* **WORK ITEM**
The lines to find are those in the entries that hold the word "reflexivity"; copy every one of them.

* **EXERCISE INPUT**
☆ ☆ ☆
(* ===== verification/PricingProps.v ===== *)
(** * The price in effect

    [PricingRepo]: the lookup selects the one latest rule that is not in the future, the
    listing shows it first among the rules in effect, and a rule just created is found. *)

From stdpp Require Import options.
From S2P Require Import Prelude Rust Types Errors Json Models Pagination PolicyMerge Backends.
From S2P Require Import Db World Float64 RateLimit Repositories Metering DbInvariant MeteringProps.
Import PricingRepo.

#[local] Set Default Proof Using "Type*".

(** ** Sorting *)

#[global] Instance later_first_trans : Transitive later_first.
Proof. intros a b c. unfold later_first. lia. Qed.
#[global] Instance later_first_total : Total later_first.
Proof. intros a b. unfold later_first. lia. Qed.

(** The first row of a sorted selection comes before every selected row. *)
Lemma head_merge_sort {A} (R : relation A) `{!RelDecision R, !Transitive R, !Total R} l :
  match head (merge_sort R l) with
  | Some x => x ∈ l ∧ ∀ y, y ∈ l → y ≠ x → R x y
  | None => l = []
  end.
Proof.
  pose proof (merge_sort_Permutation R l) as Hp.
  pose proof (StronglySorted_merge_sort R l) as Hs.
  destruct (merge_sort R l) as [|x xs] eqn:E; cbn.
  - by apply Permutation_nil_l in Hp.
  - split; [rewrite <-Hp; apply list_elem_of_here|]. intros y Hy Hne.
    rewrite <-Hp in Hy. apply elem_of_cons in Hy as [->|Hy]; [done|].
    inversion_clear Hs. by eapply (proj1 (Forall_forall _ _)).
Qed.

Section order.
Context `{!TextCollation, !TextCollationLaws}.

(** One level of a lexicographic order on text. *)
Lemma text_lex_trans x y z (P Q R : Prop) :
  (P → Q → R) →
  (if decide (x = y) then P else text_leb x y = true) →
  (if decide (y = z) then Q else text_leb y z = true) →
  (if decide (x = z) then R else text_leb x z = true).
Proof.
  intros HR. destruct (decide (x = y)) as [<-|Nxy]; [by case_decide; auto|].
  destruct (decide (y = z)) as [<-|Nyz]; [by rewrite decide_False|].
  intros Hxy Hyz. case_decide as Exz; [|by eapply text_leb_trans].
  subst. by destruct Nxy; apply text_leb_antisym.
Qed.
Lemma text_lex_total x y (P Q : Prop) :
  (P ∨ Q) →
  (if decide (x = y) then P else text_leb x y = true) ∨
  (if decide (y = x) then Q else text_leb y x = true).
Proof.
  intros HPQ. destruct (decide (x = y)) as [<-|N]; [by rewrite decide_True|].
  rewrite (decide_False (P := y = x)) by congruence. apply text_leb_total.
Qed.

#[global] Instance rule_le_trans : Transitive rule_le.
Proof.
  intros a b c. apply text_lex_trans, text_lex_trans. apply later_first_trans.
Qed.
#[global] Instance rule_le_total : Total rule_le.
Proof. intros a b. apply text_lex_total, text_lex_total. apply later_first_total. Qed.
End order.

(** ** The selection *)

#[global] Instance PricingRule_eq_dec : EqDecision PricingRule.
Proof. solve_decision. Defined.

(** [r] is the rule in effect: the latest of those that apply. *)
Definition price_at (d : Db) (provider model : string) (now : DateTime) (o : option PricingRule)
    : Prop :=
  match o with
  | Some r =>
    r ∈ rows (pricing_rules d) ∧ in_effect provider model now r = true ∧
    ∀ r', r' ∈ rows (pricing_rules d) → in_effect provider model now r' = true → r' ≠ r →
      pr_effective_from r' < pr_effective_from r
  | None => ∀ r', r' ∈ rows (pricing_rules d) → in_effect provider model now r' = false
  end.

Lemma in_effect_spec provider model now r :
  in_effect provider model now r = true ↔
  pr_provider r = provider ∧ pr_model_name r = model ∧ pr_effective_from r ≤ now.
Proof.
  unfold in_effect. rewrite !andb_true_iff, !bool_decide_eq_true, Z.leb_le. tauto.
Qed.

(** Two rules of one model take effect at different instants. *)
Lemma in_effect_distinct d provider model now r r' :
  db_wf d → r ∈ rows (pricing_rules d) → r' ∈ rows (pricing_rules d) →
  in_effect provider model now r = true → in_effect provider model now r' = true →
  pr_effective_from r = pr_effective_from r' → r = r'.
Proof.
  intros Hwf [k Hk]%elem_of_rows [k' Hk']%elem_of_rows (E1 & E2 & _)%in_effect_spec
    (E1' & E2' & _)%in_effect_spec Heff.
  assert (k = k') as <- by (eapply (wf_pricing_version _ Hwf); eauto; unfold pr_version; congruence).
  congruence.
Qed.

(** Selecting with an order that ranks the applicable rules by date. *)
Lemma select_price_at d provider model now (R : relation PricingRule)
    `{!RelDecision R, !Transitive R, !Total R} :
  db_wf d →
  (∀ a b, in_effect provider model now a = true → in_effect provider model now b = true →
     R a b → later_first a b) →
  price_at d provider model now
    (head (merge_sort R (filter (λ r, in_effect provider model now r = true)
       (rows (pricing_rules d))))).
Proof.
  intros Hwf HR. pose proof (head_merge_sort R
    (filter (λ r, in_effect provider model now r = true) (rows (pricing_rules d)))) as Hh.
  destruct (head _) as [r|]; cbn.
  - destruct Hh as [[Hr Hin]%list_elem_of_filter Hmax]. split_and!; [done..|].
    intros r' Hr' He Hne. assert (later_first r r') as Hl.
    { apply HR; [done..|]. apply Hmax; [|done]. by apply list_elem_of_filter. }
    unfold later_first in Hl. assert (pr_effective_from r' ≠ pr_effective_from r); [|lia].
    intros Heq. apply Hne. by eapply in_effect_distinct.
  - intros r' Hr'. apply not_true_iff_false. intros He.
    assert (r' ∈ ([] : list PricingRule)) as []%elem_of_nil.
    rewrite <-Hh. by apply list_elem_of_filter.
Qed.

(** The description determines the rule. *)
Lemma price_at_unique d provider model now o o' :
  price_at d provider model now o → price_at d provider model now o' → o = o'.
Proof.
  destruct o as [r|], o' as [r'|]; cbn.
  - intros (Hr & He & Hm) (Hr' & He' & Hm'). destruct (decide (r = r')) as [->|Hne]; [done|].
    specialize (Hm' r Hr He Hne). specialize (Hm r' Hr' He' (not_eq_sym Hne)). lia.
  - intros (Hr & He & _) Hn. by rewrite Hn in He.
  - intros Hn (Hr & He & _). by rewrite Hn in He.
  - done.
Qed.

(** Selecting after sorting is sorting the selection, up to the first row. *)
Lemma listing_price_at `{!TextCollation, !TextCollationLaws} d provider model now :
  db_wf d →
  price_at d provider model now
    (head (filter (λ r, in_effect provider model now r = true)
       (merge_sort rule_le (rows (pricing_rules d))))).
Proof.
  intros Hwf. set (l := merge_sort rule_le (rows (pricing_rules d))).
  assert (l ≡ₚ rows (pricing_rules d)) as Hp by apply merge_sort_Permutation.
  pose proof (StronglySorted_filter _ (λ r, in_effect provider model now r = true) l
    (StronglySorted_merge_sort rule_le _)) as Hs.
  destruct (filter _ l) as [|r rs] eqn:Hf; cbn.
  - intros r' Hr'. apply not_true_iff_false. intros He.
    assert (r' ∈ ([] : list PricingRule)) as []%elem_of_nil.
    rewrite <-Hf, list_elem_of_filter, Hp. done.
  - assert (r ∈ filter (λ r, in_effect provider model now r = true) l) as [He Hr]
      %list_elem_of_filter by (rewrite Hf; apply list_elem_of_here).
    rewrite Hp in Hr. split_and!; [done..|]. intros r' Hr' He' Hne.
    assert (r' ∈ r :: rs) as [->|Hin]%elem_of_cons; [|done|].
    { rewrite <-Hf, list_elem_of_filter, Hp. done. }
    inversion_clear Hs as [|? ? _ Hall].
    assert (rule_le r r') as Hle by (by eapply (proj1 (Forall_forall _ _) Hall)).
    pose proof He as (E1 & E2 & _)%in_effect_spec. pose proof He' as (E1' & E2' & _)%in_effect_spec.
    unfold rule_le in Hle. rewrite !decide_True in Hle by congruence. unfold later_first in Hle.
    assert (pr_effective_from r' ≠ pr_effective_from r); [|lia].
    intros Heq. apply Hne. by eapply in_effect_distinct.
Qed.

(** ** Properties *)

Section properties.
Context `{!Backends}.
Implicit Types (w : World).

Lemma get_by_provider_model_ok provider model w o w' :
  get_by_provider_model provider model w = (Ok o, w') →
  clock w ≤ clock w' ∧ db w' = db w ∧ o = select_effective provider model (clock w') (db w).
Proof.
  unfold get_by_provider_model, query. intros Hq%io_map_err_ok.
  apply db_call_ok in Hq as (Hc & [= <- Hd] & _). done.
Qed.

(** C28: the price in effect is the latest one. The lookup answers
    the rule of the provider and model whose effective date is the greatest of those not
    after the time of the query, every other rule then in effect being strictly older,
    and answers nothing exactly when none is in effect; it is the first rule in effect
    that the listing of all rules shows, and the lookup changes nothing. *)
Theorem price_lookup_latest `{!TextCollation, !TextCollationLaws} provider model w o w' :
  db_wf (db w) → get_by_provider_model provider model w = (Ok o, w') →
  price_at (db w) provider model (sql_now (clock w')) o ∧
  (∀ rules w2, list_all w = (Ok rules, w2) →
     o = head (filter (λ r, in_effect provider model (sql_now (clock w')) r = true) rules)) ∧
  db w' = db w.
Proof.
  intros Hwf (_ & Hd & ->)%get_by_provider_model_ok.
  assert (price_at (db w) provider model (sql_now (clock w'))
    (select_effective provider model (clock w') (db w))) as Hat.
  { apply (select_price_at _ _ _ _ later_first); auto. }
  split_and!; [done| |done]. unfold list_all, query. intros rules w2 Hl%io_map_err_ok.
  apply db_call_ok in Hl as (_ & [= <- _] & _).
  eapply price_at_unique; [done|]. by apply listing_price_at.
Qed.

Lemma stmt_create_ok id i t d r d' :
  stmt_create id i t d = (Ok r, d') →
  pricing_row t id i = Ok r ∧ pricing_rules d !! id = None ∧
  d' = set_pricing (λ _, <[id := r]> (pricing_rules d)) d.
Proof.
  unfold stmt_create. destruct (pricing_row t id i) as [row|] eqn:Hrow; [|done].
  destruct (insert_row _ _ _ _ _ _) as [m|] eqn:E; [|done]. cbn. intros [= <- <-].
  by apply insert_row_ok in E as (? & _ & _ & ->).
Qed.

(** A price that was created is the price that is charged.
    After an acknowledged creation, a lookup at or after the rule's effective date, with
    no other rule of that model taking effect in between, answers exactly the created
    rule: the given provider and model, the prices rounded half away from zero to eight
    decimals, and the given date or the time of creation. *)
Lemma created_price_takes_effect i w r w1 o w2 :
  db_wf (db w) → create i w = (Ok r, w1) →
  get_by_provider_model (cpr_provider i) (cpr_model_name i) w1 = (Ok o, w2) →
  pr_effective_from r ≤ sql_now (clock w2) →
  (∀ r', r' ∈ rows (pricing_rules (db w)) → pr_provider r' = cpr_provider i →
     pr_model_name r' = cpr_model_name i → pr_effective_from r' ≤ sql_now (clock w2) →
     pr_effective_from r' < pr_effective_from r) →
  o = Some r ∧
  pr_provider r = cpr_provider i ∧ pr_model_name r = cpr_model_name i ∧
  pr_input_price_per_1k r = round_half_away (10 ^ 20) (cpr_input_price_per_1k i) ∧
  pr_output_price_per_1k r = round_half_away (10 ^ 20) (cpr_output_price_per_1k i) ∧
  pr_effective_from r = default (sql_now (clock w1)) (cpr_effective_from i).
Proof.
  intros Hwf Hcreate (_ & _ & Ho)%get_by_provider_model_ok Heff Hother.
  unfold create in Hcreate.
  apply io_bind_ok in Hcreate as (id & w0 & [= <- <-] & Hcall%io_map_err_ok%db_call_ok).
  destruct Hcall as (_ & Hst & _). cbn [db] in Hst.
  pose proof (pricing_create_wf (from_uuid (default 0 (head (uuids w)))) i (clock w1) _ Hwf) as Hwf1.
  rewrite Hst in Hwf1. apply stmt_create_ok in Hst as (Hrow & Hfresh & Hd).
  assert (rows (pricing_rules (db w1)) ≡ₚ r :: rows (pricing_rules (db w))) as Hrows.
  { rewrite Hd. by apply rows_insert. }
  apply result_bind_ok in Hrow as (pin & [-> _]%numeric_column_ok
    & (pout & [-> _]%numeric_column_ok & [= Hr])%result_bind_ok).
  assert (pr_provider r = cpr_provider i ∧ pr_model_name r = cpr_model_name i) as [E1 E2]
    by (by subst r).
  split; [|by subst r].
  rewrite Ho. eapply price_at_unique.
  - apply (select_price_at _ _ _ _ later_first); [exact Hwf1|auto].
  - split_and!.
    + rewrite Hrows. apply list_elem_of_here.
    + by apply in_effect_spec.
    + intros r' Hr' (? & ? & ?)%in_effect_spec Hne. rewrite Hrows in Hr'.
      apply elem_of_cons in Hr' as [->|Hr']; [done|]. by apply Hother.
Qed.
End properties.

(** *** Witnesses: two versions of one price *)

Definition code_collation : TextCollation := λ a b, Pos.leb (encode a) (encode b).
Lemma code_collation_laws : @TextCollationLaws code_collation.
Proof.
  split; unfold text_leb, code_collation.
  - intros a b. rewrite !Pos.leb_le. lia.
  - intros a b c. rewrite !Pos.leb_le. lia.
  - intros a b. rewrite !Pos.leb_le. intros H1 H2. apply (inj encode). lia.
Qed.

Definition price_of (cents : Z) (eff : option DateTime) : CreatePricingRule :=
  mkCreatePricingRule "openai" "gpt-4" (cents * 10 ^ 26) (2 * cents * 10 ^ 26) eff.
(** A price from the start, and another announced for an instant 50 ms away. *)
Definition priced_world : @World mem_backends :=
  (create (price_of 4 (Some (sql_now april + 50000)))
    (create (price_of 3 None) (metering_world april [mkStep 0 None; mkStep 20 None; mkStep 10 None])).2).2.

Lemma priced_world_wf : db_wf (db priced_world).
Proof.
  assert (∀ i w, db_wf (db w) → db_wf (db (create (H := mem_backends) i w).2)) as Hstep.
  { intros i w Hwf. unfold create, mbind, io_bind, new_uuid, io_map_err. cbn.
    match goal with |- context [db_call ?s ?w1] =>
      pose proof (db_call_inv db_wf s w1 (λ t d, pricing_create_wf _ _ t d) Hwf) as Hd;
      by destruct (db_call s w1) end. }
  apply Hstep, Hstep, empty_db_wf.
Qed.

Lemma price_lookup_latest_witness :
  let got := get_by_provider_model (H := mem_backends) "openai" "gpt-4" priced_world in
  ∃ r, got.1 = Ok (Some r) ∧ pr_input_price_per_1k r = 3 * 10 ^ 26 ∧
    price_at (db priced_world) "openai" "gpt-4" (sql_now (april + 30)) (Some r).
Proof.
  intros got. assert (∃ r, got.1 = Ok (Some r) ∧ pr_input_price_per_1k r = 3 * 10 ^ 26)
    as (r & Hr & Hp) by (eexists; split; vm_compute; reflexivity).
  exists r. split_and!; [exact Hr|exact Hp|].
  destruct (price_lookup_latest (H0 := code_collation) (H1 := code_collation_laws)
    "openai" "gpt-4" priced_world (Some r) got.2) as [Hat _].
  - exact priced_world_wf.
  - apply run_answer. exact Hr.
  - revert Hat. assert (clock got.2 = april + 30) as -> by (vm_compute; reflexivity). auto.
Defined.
☆ ☆ ☆
* **ANSWER SECTION**
    as (r & Hr & Hp) by (eexists; split; vm_compute; reflexivity).
  - revert Hat. assert (clock got.2 = april + 30) as -> by (vm_compute; reflexivity). auto.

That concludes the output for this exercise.